Stored data entries:

━━━━━━━━━━━━━━━━━━━━━━━━━━━━━━

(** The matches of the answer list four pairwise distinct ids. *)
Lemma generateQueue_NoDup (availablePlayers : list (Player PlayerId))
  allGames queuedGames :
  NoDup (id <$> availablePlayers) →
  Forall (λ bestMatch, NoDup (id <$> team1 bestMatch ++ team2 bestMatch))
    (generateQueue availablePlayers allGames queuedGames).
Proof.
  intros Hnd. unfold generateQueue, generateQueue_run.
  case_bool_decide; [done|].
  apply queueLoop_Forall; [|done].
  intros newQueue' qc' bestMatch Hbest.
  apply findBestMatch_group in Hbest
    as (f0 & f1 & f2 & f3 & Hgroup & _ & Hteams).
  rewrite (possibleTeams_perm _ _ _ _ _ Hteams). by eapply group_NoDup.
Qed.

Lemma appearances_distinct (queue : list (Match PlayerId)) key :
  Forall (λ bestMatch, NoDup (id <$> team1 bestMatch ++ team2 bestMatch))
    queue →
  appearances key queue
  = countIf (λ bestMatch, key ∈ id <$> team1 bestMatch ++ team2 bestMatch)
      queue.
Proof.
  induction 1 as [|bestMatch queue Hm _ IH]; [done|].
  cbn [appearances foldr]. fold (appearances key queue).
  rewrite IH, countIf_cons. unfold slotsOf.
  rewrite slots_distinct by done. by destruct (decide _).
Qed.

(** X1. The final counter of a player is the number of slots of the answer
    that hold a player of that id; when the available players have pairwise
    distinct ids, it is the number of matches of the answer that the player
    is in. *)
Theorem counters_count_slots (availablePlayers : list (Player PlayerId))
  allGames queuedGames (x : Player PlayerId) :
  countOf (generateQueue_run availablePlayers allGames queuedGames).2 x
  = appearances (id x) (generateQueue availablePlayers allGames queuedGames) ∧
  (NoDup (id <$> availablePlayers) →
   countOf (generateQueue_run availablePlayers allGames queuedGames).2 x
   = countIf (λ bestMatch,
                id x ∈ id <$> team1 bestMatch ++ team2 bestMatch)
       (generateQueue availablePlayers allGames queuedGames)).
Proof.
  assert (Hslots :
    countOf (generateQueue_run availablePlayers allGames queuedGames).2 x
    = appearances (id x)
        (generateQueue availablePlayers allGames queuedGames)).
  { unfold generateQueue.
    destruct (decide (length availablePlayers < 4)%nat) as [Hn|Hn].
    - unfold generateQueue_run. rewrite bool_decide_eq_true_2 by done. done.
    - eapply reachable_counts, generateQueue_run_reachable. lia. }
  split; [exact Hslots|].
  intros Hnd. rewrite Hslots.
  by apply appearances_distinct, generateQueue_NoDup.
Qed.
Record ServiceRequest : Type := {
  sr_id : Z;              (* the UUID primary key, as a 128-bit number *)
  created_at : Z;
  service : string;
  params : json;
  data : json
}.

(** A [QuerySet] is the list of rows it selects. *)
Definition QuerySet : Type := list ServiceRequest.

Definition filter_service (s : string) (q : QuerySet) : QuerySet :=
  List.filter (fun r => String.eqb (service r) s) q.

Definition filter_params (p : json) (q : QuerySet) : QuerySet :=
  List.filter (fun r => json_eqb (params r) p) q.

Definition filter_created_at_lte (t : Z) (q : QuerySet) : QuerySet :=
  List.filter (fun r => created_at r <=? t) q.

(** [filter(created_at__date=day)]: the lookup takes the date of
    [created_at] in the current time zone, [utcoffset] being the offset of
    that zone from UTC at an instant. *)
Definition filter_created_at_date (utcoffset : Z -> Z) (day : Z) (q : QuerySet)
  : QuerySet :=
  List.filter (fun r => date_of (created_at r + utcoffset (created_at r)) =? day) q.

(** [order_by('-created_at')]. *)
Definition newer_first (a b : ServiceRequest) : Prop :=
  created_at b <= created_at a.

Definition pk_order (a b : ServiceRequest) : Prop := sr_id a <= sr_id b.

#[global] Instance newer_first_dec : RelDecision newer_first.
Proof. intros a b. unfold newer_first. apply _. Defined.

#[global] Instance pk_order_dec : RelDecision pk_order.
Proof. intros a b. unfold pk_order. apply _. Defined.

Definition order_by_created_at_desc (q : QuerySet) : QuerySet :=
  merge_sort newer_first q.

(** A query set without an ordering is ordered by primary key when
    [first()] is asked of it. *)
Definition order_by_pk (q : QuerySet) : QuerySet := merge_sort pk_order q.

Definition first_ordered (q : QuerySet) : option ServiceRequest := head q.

━━━━━━━━━━━━━━━━━━━━━━━━━━━━━━

▶ _Problem to solve_
Where a line of the data above includes the string "allGames", pull it out.

▶ _Solved exercise_
  allGames queuedGames :
    (generateQueue availablePlayers allGames queuedGames).
  allGames queuedGames (x : Player PlayerId) :
  countOf (generateQueue_run availablePlayers allGames queuedGames).2 x
  = appearances (id x) (generateQueue availablePlayers allGames queuedGames) ∧
   countOf (generateQueue_run availablePlayers allGames queuedGames).2 x
       (generateQueue availablePlayers allGames queuedGames)).
    countOf (generateQueue_run availablePlayers allGames queuedGames).2 x
        (generateQueue availablePlayers allGames queuedGames)).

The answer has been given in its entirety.